You have a couple of options for the user management:

  1. As you said - using Asp NET Identity
  2. Using Entity Framework
  3. Using a custom logic created by yourself

Options 1 & 2 have a lot of examples and a quickstart for each of them, so I won't go deep there.

Option 3 - custom implementation. We ended up with this on our side. We had lots of custom things on our side (felt irrelevant to extend/override the EF approach), we didn't need Asp NET Identity, so decided to go with custom implementation.

More or less - we have a db, that holds our users. EF for accessing db (works with PostgreSQL, SQL Server, and a lot more, so you have the freedom here) and custom services, that serve for CRUD operations and whatever else you need for your tables.

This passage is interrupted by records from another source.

(** One unit whose call raises; one unit whose response a failing parser
    rejects; and one unit of [app.py] as deployed, whose response parses
    while the request has [null] for its [tag_names]. *)
Lemma failure_entries_differ_by_raw_response_witness :
  (exists entry,
     response_slot
       (App.generate_replicas raising_service length_tokens numbered_uuid4
          (test_api_request 1) (txt "prompt") (txt "sk") (rev themes) 0%nat
          empty_ledger)
       (replica_key 1) = Some entry
     /\ entry !! "raw_response"%string = None)
  /\ (exists entry,
        response_slot
          (generate_replicas_main bakery_service length_tokens (fun _ => None)
             (test_api_request 1) (txt "prompt") (txt "sk") (rev themes) 0%nat
             empty_ledger)
          (replica_key 1) = Some entry
        /\ is_Some (entry !! "raw_response"%string))
  /\ (exists entry,
        response_slot
          (App.generate_replicas bakery_service length_tokens numbered_uuid4
             (null_tags_request 1) (txt "prompt") (txt "sk") (rev themes) 0%nat
             empty_ledger)
          (replica_key 1) = Some entry
        /\ entry !! "error"%string
           = Some (PStr (txt "Failed to parse replica 1: 'NoneType' object is not iterable"))
        /\ is_Some (entry !! "raw_response"%string)).
Proof.
  split; [|split].
  - destruct (failure_entries_differ_by_raw_response
                raising_service length_tokens numbered_uuid4
                parse_structured_response (test_api_request 1) (txt "prompt")
                (txt "sk") (rev themes) 0%nat empty_ledger 1%nat)
      as [(entry & Hslot & Hshape) _]; [discriminate|lia|simpl; lia|].
    exists entry. split; [exact Hslot|]. exact (proj1 (proj2 Hshape)).
  - destruct (failure_entries_differ_by_raw_response
                bakery_service length_tokens numbered_uuid4
                (fun _ => None) (test_api_request 1) (txt "prompt")
                (txt "sk") (rev themes) 0%nat empty_ledger 1%nat)
      as (_ & (entry & Hslot & Hshape) & _); [discriminate|lia|simpl; lia|].
    exists entry. split; [exact Hslot|].
    destruct (Hshape (or_introl eq_refl)) as (_ & -> & _). eauto.
  - destruct (failure_entries_differ_by_raw_response
                bakery_service length_tokens numbered_uuid4
                parse_structured_response (null_tags_request 1) (txt "prompt")
                (txt "sk") (rev themes) 0%nat empty_ledger 1%nat)
      as ((entry & Hslot & Hshape) & _ & Hdeployed & _);
      [discriminate|lia|simpl; lia|].
    exists entry. split; [exact Hslot|].
    destruct (proj2 Hshape (TypeError (txt "'NoneType' object is not iterable"))
                (Hdeployed _) eq_refl) as (He & Hr & _).
    split; [exact He|]. rewrite Hr. eauto.
Defined.

(** ** Test cases of the returned records *)

Lemma format_each_copies uuid4 (k first_id : nat) cases :
  format_each uuid4 (Z.of_nat k) cases (first_id + k)
  = (imap (fun p => copy_of uuid4 first_id (k + p)) cases,
     (first_id + k + length cases)%nat).
Proof.
  revert k. induction cases as [|test_case rest IH]; intros k.
  - simpl. rewrite Nat.add_0_r. reflexivity.
  - specialize (IH (S k)).
    replace (Z.of_nat (S k)) with (Z.of_nat k + 1) in IH by lia.
    replace (first_id + S k)%nat with (S (first_id + k)) in IH by lia.
    cbn [format_each]. rewrite IH. rewrite imap_cons. cbn [length].
    f_equal.
    + f_equal.
      * unfold copy_of. rewrite Nat.add_0_r. reflexivity.
      * apply imap_ext. intros p x _. unfold compose.
        replace (k + S p)%nat with (S k + p)%nat by lia. reflexivity.
    + lia.
Qed.

Lemma take_py_all {A : Type} (l : list A) : take_py (Z.of_nat (length l)) l = l.
Proof.
  unfold take_py. rewrite (proj2 (Z.leb_le 0 _)) by lia.
  rewrite Nat2Z.id. apply firstn_all.
Qed.

(** Called as [generate_replicas] calls it, with the number of originals as
    its cap, the function copies every original. *)
Lemma format_all_originals uuid4 originals next :
  format_test_cases_from_original uuid4 originals
    (Some (Z.of_nat (length originals))) next
  = (copies uuid4 next originals, (next + length originals)%nat).
Proof.
  unfold format_test_cases_from_original.
  rewrite Z.ltb_irrefl, andb_false_r, take_py_all.
  pose proof (format_each_copies uuid4 0 next originals) as H.
  simpl in H. rewrite !Nat.add_0_r in H. exact H.
Qed.

Lemma format_each_length uuid4 i cases next :
  length (fst (format_each uuid4 i cases next)) = length cases.
Proof.
  revert i next. induction cases as [|c rest IH]; intros i next; simpl;
    [reflexivity|].
  specialize (IH (i + 1) (S next)).
  destruct (format_each uuid4 (i + 1) rest (S next)). simpl in *. now rewrite IH.
Qed.

(** The function itself caps the copies at the smaller of a positive cap and
    the number of originals. *)
Lemma format_test_cases_cap uuid4 originals (cap : Z) next :
  0 < cap ->
  Z.of_nat (length (fst (format_test_cases_from_original uuid4 originals
                           (Some cap) next)))
  = Z.min cap (Z.of_nat (length originals)).
Proof.
  intros Hcap. unfold format_test_cases_from_original.
  rewrite format_each_length.
  rewrite (proj2 (Z.eqb_neq cap 0)) by lia. simpl.
  destruct (Z.ltb_spec cap (Z.of_nat (length originals))) as [Hlt|Hge].
  - unfold take_py. rewrite (proj2 (Z.leb_le 0 cap)) by lia.
    rewrite length_firstn. lia.
  - rewrite take_py_all. lia.
Qed.
(** * core-js-dates: calendar utilities over the JavaScript [Date] primitive

    Shallow embedding of [src/core-js-dates-tasks.js].  The functions of the
    source are thin computations over the platform's [Date] object, so the
    development has two layers:

    - [EcmaDate]: the abstract operations of ECMA-262 (clause "Date Objects")
      that the source calls through [new Date(..)], [getDay], [setMonth], ...
      A time value is an integer number of milliseconds since the epoch, or
      NaN; it is modelled as [option Z] with [None] for NaN.
    - the functions of the source file, under their own names.

    The local time zone is a fixed offset [tza] (milliseconds east of UTC),
    an explicit argument of everything that reads local fields.  ECMA-262
    lets the offset depend on the instant (daylight saving); a statement
    that relates the local fields of two instants is therefore a statement
    about zones, or stretches of time, in which the offset does not change,
    and says so.  A function that reads the local fields of one instant only
    is covered for every zone, with [tza] the offset at that instant.

    A Number that may be fractional is modelled by the rational that the
    source's expression denotes.  The double that the engine computes is the
    rounding of that rational, and is that rational whenever every
    intermediate value is one that a double holds exactly (as for time values
    a whole number of days apart); statements about such results are
    restricted to what rounding cannot change. *)

From Stdlib Require Import ZArith List Bool Lia String Ascii QArith Qround.
From Stdlib Require Import DecimalString.
Import ListNotations.

Open Scope Z_scope.

(** ** JavaScript numbers, as far as the source uses them *)

(** An integral Number, or NaN. *)
Definition number := option Z.

Definition NaN : number := None.

(** Arithmetic propagates NaN. *)
Definition num_lift2 (f : Z -> Z -> Z) (a b : number) : number :=
  match a, b with
  | Some x, Some y => Some (f x y)
  | _, _ => None
  end.

(** Comparisons with NaN are false. *)
Definition num_test2 (f : Z -> Z -> bool) (a b : number) : bool :=
  match a, b with
  | Some x, Some y => f x y
  | _, _ => false
  end.

Definition num_add := num_lift2 Z.add.
Definition num_sub := num_lift2 Z.sub.
Definition num_mul := num_lift2 Z.mul.
Definition num_seq := num_test2 Z.eqb.   (* === *)
Definition num_lt  := num_test2 Z.ltb.   (* <   *)
Definition num_le  := num_test2 Z.leb.   (* <=  *)
Definition num_gt  := num_test2 Z.gtb.   (* >   *)
Definition num_ge  := num_test2 Z.geb.   (* >=  *)

(** How a call of the source ends: with a value, or with an exception that
    reaches the caller. *)
Inductive exn : Type :=
| ParseError
| InvalidArgument
| OtherError.

Inductive outcome (A : Type) : Type :=
| Returned (a : A)
| Thrown (e : exn).

Arguments Returned {A} a.
Arguments Thrown {A} e.

Definition raises {A : Type} (o : outcome A) (e : exn) : Prop := o = Thrown e.

(** ** The Date abstract operations of ECMA-262 *)

Module EcmaDate.

Definition msPerDay : Z := 86400000.
Definition msPerHour : Z := 3600000.
Definition msPerMinute : Z := 60000.
Definition msPerSecond : Z := 1000.
Definition maxTime : Z := 8640000000000000.

Definition Day (t : Z) : Z := t / msPerDay.
Definition TimeWithinDay (t : Z) : Z := t mod msPerDay.

Definition DaysInYear (y : Z) : Z :=
  if negb (y mod 4 =? 0) then 365
  else if negb (y mod 100 =? 0) then 366
  else if negb (y mod 400 =? 0) then 365
  else 366.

IdentityServer allows you to hook up custom implementations of almost every service/store that it is using:

services.AddIdentityServer()
            .AddInMemoryCaching()
            .AddProfileService<ProfileService>()
            .AddClientStoreCache<ClientStore>()
            .AddResourceStoreCache<ApiResourceStore>()

All of these are custom implementations of their interfaces. Also you have the freedom to modify the AccountController, where the actual login takes place, so you can hook up your user service there, and check against your own db.

So basically the approach here depends on you, your time frame etc.